:: PROBLEM STATEMENT ::
Produce as output only the lines below starting at the line with "- assert (Hsame" and continuing through the line with "joins (a, b) r).", each one exactly as written.

BEGIN EXCERPTED DATA

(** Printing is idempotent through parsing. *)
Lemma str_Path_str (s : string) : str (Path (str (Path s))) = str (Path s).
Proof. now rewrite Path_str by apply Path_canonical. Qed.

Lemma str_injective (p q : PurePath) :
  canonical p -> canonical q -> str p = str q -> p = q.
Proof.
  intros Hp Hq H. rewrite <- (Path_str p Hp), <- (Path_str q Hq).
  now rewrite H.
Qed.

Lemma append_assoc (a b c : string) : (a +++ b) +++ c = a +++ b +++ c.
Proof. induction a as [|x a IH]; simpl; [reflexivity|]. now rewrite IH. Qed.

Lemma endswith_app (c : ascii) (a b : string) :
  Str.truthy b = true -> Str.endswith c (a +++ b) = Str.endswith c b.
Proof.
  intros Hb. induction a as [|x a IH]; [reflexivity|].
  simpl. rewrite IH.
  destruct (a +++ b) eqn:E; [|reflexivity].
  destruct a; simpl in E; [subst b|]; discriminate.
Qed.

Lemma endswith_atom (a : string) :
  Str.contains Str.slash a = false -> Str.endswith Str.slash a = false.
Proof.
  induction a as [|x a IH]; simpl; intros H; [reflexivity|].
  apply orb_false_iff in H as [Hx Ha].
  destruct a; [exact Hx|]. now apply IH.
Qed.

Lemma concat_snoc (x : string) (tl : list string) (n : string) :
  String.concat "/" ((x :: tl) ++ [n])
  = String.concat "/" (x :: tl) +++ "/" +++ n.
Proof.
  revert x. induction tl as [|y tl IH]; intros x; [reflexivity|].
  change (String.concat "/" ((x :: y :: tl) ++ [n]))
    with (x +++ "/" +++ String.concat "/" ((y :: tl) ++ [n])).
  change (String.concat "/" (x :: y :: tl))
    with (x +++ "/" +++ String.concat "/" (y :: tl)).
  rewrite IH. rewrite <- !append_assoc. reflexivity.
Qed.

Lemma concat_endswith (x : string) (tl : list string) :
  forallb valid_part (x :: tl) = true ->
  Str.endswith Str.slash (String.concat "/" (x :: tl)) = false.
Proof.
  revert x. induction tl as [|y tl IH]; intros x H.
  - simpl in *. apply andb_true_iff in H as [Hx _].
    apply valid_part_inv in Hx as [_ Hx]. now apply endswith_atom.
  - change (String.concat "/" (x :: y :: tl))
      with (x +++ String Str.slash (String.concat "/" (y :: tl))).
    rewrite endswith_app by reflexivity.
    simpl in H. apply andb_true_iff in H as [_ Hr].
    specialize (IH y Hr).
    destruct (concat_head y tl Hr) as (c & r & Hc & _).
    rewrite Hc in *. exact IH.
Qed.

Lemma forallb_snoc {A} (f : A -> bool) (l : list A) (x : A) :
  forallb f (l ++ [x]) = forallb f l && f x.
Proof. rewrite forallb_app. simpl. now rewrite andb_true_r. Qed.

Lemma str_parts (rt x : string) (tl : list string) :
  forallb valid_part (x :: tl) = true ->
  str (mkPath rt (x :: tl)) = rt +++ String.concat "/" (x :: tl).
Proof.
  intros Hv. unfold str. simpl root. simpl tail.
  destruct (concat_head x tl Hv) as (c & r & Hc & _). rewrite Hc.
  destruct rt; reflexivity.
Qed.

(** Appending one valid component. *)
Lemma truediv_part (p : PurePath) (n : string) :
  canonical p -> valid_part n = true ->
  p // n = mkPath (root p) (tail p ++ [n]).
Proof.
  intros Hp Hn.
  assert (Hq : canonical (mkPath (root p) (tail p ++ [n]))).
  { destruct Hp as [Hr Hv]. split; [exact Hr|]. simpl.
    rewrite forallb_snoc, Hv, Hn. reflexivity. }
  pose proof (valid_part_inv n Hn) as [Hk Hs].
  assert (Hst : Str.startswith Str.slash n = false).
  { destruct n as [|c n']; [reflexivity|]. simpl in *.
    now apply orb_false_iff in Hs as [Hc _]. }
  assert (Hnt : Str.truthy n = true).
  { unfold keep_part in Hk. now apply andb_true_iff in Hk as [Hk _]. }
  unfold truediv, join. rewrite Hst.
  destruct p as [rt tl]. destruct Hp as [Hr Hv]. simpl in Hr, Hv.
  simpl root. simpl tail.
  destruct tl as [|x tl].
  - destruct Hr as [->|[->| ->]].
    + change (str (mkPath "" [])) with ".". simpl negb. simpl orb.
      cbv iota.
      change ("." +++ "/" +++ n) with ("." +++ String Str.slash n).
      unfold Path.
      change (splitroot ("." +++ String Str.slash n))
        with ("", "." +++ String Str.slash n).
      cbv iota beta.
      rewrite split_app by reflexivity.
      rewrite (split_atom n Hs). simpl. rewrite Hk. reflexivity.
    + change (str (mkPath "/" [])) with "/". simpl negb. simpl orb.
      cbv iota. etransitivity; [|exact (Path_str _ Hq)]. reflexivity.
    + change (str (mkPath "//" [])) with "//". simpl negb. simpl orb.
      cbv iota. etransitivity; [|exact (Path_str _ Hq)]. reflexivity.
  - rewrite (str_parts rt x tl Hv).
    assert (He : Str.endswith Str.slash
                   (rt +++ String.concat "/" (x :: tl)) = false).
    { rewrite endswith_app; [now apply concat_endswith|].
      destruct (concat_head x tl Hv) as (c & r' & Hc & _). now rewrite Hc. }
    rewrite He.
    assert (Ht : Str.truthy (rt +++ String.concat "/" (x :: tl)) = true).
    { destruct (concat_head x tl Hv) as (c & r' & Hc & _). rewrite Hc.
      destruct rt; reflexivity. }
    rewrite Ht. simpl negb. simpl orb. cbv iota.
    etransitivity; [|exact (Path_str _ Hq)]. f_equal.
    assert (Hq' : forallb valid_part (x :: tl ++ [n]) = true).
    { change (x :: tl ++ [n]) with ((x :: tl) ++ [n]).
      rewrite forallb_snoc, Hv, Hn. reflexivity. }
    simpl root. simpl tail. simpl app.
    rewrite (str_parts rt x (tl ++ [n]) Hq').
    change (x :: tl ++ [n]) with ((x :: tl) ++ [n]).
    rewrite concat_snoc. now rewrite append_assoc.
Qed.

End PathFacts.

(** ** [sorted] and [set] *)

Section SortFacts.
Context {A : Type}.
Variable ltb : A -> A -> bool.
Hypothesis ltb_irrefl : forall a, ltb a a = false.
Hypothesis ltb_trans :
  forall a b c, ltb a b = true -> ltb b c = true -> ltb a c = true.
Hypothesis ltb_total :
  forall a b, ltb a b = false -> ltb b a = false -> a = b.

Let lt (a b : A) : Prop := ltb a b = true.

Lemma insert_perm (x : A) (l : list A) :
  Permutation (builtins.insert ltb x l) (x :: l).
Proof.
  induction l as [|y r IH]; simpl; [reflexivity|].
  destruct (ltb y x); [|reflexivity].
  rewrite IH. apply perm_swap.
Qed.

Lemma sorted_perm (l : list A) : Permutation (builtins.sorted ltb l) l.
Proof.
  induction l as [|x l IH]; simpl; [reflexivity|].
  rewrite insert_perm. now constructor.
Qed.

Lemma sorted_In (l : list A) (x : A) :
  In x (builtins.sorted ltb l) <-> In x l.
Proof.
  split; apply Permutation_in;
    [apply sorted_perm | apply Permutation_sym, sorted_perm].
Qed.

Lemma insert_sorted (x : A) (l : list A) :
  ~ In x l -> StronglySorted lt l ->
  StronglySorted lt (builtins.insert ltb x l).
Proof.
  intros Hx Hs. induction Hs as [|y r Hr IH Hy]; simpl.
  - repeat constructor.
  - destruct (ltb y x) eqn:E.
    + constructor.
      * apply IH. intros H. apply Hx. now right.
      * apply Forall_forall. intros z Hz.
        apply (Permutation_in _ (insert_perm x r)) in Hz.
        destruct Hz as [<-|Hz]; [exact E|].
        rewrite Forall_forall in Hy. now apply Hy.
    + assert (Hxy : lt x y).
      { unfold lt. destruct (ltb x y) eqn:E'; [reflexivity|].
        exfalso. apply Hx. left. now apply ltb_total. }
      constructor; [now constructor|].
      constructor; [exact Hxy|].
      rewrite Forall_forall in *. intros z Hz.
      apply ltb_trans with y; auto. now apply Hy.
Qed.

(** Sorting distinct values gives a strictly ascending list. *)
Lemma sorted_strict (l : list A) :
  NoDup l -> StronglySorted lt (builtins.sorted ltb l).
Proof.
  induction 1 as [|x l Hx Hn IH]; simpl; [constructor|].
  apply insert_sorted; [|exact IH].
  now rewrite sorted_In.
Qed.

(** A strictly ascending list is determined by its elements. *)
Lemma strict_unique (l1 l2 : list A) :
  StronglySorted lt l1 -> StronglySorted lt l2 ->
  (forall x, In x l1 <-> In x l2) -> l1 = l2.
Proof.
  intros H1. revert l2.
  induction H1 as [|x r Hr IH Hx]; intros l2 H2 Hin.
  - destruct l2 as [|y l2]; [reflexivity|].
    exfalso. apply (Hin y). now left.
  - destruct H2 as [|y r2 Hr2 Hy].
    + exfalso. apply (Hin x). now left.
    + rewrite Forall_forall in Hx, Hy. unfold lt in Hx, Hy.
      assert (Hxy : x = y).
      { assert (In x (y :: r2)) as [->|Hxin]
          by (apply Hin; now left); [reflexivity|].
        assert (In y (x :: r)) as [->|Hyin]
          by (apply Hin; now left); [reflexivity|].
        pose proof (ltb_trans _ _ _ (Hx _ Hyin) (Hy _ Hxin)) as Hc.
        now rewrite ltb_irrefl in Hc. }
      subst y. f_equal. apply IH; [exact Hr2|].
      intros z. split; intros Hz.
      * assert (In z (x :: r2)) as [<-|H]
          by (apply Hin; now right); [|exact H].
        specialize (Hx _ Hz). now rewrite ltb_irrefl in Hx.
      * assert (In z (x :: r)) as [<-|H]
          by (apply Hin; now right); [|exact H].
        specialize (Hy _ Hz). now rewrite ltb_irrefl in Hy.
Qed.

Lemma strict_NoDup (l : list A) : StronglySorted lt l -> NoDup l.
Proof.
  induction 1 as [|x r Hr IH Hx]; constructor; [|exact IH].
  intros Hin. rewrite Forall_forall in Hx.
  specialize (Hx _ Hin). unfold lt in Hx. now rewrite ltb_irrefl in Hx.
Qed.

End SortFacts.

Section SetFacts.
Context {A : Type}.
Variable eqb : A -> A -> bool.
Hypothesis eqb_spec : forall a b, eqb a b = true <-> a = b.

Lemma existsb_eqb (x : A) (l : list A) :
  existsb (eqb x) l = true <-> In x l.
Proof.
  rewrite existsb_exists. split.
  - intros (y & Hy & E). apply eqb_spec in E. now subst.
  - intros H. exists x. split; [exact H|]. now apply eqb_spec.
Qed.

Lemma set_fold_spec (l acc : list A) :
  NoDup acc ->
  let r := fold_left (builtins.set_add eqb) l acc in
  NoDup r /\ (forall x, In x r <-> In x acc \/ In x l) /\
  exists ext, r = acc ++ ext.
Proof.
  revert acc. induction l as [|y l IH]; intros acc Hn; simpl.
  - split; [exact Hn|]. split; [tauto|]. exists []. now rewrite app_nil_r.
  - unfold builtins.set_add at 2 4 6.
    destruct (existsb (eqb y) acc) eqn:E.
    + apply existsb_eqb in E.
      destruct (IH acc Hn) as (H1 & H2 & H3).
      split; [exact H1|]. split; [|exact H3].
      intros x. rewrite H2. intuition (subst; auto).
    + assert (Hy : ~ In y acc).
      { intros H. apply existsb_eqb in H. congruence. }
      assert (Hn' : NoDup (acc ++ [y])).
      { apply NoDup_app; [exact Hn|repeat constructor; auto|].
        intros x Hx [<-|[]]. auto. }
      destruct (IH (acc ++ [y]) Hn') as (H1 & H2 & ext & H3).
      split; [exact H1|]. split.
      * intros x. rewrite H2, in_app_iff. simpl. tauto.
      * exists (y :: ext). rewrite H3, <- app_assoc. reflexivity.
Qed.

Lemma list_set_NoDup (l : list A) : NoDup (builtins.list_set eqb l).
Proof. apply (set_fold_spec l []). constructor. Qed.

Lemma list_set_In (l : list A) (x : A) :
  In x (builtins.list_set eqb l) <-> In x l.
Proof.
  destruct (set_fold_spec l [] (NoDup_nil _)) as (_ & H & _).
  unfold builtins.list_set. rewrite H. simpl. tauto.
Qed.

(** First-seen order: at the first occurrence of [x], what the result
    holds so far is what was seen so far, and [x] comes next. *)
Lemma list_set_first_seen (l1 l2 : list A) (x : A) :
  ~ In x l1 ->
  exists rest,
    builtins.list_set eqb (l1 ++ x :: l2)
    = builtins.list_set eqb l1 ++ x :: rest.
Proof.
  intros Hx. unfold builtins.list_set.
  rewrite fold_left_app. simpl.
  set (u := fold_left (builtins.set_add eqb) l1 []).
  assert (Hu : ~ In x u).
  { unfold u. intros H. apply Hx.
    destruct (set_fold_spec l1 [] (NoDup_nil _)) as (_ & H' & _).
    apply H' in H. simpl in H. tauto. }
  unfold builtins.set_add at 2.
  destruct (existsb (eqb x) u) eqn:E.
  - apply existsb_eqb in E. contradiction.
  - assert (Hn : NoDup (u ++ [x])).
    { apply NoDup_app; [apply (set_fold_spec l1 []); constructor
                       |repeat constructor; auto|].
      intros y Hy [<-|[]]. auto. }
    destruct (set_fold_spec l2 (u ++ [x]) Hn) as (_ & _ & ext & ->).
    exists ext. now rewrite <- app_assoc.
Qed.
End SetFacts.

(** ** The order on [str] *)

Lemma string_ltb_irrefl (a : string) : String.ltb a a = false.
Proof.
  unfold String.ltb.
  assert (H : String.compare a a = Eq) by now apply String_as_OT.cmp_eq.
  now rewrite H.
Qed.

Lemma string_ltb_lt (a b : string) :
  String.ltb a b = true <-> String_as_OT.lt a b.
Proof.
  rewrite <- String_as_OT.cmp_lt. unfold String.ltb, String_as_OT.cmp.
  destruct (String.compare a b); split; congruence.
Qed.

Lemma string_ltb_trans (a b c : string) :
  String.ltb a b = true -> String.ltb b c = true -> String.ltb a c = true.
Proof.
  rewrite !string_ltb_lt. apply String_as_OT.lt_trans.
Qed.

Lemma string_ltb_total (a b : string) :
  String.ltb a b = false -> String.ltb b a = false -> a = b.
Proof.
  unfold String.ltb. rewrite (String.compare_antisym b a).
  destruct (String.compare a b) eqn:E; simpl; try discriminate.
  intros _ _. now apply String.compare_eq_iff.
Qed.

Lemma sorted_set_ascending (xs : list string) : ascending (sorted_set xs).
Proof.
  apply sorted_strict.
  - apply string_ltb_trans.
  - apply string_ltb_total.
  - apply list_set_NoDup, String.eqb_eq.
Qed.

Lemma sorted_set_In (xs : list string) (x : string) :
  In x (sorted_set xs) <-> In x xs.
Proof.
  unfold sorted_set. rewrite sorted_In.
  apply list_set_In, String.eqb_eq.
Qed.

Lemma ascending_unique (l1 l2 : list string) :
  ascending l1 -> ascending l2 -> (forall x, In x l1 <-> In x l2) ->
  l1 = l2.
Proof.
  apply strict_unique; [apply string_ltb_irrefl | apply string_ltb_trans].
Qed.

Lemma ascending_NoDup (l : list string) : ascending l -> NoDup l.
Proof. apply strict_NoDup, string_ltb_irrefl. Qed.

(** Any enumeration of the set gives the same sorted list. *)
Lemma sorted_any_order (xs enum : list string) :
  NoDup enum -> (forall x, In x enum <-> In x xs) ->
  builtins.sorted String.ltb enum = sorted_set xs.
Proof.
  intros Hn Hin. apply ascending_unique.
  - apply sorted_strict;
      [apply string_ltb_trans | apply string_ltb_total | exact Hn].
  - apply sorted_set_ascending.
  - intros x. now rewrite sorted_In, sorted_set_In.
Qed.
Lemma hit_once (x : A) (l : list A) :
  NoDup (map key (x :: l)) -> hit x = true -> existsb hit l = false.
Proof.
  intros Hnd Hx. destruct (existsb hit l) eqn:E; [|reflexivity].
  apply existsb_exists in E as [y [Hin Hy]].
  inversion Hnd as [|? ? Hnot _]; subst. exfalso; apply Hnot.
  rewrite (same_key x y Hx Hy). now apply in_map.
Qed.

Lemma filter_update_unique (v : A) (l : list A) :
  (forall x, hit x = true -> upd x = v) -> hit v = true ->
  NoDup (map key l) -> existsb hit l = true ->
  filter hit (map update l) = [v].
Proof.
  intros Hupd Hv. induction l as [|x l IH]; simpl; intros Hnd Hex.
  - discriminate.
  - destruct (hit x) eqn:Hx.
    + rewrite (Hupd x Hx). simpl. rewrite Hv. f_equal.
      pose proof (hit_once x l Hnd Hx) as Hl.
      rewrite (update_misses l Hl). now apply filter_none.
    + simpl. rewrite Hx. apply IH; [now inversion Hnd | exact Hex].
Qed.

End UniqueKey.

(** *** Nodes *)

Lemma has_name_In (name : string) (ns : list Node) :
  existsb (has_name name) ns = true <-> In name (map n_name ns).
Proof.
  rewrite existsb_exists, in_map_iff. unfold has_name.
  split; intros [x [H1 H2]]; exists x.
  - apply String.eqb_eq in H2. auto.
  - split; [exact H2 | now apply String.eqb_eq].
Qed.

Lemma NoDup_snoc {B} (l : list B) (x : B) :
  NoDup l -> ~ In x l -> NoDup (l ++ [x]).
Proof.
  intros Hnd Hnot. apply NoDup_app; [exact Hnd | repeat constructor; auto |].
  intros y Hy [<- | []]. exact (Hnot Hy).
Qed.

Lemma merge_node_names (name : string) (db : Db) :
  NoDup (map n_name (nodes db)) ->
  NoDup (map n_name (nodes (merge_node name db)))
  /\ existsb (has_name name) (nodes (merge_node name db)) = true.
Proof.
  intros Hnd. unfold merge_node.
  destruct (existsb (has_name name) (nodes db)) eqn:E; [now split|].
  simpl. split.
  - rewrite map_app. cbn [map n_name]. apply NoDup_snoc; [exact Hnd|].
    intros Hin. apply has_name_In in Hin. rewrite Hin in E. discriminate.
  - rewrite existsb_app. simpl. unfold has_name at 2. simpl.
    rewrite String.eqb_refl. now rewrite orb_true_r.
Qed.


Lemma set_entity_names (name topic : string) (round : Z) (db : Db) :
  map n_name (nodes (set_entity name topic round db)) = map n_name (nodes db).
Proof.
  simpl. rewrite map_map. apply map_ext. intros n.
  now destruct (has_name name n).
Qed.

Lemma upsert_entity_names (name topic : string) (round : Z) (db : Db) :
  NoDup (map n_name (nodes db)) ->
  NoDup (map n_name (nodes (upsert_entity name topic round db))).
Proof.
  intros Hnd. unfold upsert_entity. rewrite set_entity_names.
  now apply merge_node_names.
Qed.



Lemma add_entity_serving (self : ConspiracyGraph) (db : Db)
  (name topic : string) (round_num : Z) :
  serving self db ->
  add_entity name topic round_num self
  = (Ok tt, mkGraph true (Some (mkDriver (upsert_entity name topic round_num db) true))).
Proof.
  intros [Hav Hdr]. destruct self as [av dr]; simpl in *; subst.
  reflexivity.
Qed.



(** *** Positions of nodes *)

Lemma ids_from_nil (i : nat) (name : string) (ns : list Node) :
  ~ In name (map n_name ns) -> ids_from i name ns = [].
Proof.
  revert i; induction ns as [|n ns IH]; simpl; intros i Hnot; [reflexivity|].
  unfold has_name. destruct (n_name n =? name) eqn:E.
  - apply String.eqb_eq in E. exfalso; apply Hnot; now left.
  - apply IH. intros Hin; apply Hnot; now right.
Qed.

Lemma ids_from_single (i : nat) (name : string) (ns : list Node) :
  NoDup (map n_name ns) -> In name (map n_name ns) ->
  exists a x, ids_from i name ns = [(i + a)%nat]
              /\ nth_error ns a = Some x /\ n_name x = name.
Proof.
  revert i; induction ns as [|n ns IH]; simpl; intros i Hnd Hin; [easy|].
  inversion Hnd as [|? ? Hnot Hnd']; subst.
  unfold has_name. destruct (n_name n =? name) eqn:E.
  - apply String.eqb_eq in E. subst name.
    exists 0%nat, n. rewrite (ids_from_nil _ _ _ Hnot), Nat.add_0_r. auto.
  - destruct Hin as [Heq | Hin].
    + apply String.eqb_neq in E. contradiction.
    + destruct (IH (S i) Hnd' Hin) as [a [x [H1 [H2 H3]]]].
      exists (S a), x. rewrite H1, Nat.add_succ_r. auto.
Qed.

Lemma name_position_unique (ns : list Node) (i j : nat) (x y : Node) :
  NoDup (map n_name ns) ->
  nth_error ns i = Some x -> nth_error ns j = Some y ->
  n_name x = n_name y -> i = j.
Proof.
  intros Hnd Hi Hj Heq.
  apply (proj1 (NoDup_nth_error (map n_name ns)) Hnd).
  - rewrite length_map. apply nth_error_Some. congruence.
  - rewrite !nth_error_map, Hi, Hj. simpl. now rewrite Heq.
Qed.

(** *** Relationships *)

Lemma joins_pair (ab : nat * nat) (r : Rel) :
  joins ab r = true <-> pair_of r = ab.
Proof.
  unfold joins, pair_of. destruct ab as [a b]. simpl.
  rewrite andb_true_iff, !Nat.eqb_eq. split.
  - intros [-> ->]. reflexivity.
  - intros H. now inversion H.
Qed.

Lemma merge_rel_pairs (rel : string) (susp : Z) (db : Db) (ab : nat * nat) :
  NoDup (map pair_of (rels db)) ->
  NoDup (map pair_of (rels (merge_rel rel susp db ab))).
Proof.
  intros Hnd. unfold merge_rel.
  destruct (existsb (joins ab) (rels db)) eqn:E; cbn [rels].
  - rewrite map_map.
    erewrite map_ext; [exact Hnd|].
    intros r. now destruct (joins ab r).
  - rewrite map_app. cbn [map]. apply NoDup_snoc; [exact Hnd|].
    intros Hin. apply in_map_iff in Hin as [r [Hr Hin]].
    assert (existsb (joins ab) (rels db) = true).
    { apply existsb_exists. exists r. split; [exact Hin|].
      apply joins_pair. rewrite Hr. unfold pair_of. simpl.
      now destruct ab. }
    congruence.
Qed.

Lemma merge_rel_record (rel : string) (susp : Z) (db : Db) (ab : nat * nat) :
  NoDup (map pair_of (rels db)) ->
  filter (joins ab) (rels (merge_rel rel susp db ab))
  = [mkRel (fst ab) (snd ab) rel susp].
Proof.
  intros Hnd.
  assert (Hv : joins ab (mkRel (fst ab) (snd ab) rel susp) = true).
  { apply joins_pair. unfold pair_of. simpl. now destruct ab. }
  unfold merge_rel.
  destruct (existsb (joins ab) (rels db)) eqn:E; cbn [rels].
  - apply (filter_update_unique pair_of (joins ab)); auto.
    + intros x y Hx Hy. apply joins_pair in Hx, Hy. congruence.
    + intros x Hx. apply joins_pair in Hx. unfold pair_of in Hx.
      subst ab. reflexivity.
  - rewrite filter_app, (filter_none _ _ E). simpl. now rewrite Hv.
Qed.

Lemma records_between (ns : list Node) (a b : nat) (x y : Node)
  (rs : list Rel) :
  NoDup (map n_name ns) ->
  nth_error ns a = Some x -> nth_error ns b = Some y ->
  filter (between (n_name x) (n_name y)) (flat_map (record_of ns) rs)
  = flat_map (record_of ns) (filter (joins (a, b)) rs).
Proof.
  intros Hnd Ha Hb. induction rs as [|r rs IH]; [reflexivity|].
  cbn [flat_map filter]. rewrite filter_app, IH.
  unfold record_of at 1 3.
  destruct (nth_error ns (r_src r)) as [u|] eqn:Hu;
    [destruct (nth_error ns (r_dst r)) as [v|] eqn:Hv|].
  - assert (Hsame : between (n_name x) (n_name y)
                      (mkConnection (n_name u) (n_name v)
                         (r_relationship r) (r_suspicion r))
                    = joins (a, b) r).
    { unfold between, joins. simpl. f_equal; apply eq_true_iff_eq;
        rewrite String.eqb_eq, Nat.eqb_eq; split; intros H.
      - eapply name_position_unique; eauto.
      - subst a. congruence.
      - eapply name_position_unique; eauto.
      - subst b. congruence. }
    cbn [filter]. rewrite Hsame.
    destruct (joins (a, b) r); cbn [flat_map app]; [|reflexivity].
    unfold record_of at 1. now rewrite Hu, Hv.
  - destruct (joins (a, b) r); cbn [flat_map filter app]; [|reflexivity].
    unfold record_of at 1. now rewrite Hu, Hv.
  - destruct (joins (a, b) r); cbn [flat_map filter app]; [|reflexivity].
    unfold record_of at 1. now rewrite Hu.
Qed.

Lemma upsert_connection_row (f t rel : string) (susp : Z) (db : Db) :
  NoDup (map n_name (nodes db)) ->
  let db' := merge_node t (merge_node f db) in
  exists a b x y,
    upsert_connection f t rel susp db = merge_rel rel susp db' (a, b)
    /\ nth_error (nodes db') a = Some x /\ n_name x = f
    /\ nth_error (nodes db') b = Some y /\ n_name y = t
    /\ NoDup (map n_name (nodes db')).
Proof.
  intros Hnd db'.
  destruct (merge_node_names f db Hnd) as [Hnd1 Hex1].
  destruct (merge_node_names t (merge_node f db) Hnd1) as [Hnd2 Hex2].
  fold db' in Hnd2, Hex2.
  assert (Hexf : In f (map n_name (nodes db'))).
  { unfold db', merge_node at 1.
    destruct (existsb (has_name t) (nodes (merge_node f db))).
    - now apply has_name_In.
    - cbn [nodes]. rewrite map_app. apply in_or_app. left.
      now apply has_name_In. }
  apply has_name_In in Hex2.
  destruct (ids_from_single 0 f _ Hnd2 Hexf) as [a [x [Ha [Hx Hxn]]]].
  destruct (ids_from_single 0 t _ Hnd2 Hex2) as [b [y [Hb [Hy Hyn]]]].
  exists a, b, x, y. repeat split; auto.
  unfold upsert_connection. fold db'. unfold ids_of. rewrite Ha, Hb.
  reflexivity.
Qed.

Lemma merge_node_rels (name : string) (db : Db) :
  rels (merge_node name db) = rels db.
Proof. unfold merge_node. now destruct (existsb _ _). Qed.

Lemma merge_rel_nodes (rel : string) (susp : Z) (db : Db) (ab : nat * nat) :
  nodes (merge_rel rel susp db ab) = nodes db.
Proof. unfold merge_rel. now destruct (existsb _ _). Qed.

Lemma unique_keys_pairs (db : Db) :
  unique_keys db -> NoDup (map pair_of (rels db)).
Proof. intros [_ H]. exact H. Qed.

END EXCERPTED DATA

:: ANSWER SPACE ::
  - assert (Hsame : between (n_name x) (n_name y)
                      (mkConnection (n_name u) (n_name v)
                         (r_relationship r) (r_suspicion r))
                    = joins (a, b) r).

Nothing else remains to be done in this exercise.